Não nos limitemos aos períodos conturbados dos anos sessenta e início dos anos setenta, mas também aos tempos do dealbar da independência.
Temos que acabar com o velho preceito estalinista de reescrever a história recente em função de que tipo de mensagem é adequado às circunstâncias políticas presentes. Isso é um processo sórdido e devemos exigir que não o seja feito, para que no futuro não se ande a construir uma história sem rigor científico. Despretende-se uma adaptação angolana de “O materialismo dialéctico e o materialismo histórico”, uma obra menor de qualquer marxismo de pacotilha.
Há um crescente número de factos empolados que nada tem a ver com tudo o que se passou, nem tampouco se revê nos intervenientes diretos, e o que vamos assistindo é a diabolização de uns quantos para a sacralização de outros, perfeitamente dispensável quando cada vez mais se exige lucidez e objetividade no conhecimento da história e verdade no protagonismo de certa gente.
As histórias têm que passar a fluir e não ficarem circunscritas às tertúlias, ou às almoçaradas de sábado em que por vezes chegamos à triste conclusão que “nada foi como nos contaram”.
Do maquis há milhentas histórias que só se contam em surdina, e algumas delas acabam por revelar que num passado distante houve histórias pouco dignificantes, que se repetem atualmente no quotidiano do País.
A título de exemplo, esta que me foi contada por um ex-guerrilheiro já falecido com protagonistas que naturalmente omito.

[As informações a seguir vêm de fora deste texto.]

(** X14.  While every playback starts, clicks on the play button toggle:
    after [n >= 1] clicks from a paused song the song is paused exactly
    when [n] is even, the label names the action of the next click
    ("Play Song" when paused, "Pause Song" when playing), [play()] has
    been called once per odd click, and nothing is written to the
    console. *)
Theorem playBtn_toggles (env : browser) (m : music) (n : nat) :
  (forall i, playOutcome env i = PlayStarted) ->
  song_paused m = true ->
  song_paused (playBtn_clicks env (S n) m) = Nat.odd n /\
  playBtn_textContent (playBtn_clicks env (S n) m) =
    (if Nat.odd n then "Play Song" else "Pause Song") /\
  played (mio (playBtn_clicks env (S n) m)) =
    (played (mio m) ++ List.repeat "background-song" (S (Nat.div2 n)))%list /\
  console (mio (playBtn_clicks env (S n) m)) = console (mio m) /\
  status (playBtn_clicks env (S n) m) = status m.
Proof.
  intros Hok Hp.
  assert (Hdiv : forall k, Nat.odd k = true -> Nat.div2 (S k) = S (Nat.div2 k)).
  { intros k Ho. pose proof (Nat.div2_odd k) as D1.
    pose proof (Nat.div2_odd (S k)) as D2.
    rewrite Nat.odd_succ, <- Nat.negb_odd, Ho in D2. rewrite Ho in D1.
    simpl Nat.b2n in *. lia. }
  assert (Hdiv' : forall k, Nat.odd k = false -> Nat.div2 (S k) = Nat.div2 k).
  { intros k Ho. pose proof (Nat.div2_odd k) as D1.
    pose proof (Nat.div2_odd (S k)) as D2.
    rewrite Nat.odd_succ, <- Nat.negb_odd, Ho in D2. rewrite Ho in D1.
    simpl Nat.b2n in *. lia. }
  induction n as [|n IH].
  - simpl playBtn_clicks. rewrite (playBtn_click_started env m Hok), Hp.
    simpl. repeat split; reflexivity.
  - destruct IH as [P [T [Pl [C St]]]].
    rewrite playBtn_clicks_snoc.
    rewrite (playBtn_click_started env _ Hok), P.
    rewrite Nat.odd_succ, <- Nat.negb_odd.
    destruct (Nat.odd n) eqn:Ho; simpl negb; cbv iota;
      cbn [song_paused playBtn_textContent status mio played console].
    + rewrite Pl, C, St, (Hdiv n Ho). repeat split; try reflexivity.
      rewrite <- app_assoc. f_equal.
      change (List.repeat "background-song" (S (S (Nat.div2 n))))
        with ("background-song" :: List.repeat "background-song" (S (Nat.div2 n))).
      rewrite repeat_cons. reflexivity.
    + rewrite Pl, C, St, (Hdiv' n Ho). repeat split; reflexivity.
Qed.

Lemma playBtn_toggles_witness :
  (forall i, playOutcome env_ok i = PlayStarted) /\
  song_paused music_init = true /\
  song_paused (playBtn_clicks env_ok 4 music_init) = Nat.odd 3 /\
  playBtn_textContent (playBtn_clicks env_ok 4 music_init) =
    (if Nat.odd 3 then "Play Song" else "Pause Song") /\
  played (mio (playBtn_clicks env_ok 4 music_init)) =
    (played (mio music_init)
       ++ List.repeat "background-song" (S (Nat.div2 3)))%list /\
  console (mio (playBtn_clicks env_ok 4 music_init)) = console (mio music_init) /\
  status (playBtn_clicks env_ok 4 music_init) = status music_init.
Proof.
  assert (H1 : forall i, playOutcome env_ok i = PlayStarted)
    by (intros i; reflexivity).
  split; [exact H1|]. split; [reflexivity|].
  exact (playBtn_toggles env_ok music_init 3 H1 eq_refl).
Defined.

Nos anos sessenta em Ponta Negra eram desembarcados fardamentos e botas para equipar os guerrilheiros do MPLA; Ficaram conhecidas pelas botas de borracha “saltitona” , já que entre o armazém de carga e o local de descarga em Dolisie muitos pares de botas desapareciam, encontrando-as à venda nos mercados da RPC e até no então Zaire. A verdade é que havia um esquema, montado com muita perícia por parte de alguns “maquisards”, muito rendoso e com cobertura superior, que aceitava justificações pueris que “as botas deviam-se ter perdido por causa dos inúmeros buracos na estrada do percurso” .
O ridículo sistema de entrega de armas e munições no leste de Angola aos guerrilheiros assume contornos de anedotário. As armas eram entregues a um grupo de combatentes, mas as munições para as armas só podiam ser levantadas noutro local, por vezes distante quase oitenta quilómetros. Obrigava o grupo, embora pequeno, a ter que se deslocar a pé, com o armamento, mal alimentado e acossado pelas tropas coloniais para irem buscar algo que era indispensável para a sua sobrevivência. Acontecia muitas vezes chegarem ao local e já não haver balas ou para cumulo as armas não estarem em condições quando tentavam testá-las. E a arma mesmo danificada tinha que ser devolvida no local onde lhe tinha sido entregue. Enfim!
Cada protagonista devia deixar as memórias, as boas e as más para que o futuro possa aquilatar com precisão, quanto foi o sacrifício de muitos a quem os angolanos agradecem e os oportunistas que devemos colocar no seu devido lugar: O “caixote do lixo” da história!
Vem a talhe de foice este artigo no dia em que sai em Lisboa mais um livro do Adolfo Maria, um octogenário que se mantém fiel aos princípios da angolanidade, empenhado como há sessenta anos, quando resolveu sem hesitações abandonar o conforto da sua situação de branco privilegiado num sistema colonial, para se embrenhar na luta com a sua companheira Helena Maria, uma portuguesa de Chaves que abraçou a opção do seu marido com grande perseverança e militância.
Adolfo Maria, no livro “ Angola Contributos À Reflexão” presta uma homenagem a muitos que com ele trilharam um percurso de luta pela independência de Angola, e que foram muitas vezes vítimas do oportunismo e cobardia soez por parte de uns quantos, que só punham os pés quando sentiam que as pedras colocadas por outros estavam em condições de ultrapassar um rio.
Este livro é mais um contributo para a história do País e Adolfo Maria não escolheu as palavras, nem adequou datas e acontecimentos ao circunstancialismo da “estória de Angola”.
Era desejável que este deixasse de ser um dos poucos exemplos de quem vai deixar memórias, e nesta fase era de todo desejável que os “mais velhos” escrevessem e que alguns arquivos reaparecessem, para acabar com “mujimbos” sobre posicionamentos políticos dúbios em determinadas circunstancias num longo processo de luta armada de libertação nacional.
Recomendo a leitura deste livro editado pela Colibri, para que se vá alicerçando a discussão no futuro sobre um passado que as gerações mais novas têm que se dar conta que existiu mesmo e não foi nada brando!

Fernando Pereira
28/4/2015

24 de abril de 2015

O 25 de Abril de 1974 também está a passar por aqui./ Ágora / Novo Jornal / Luanda 24-4-2014





José Gomes Ferreira, um dos poetas militantes que muito admiro, escrevia em Outubro de 1985: Momento sinistro de pensamento mutilado. Como é possível viver numa pátria assim! – de livros proibidos, de jornais proibidos, de peças proibidas, de homens proibidos – em que só silêncio é justo?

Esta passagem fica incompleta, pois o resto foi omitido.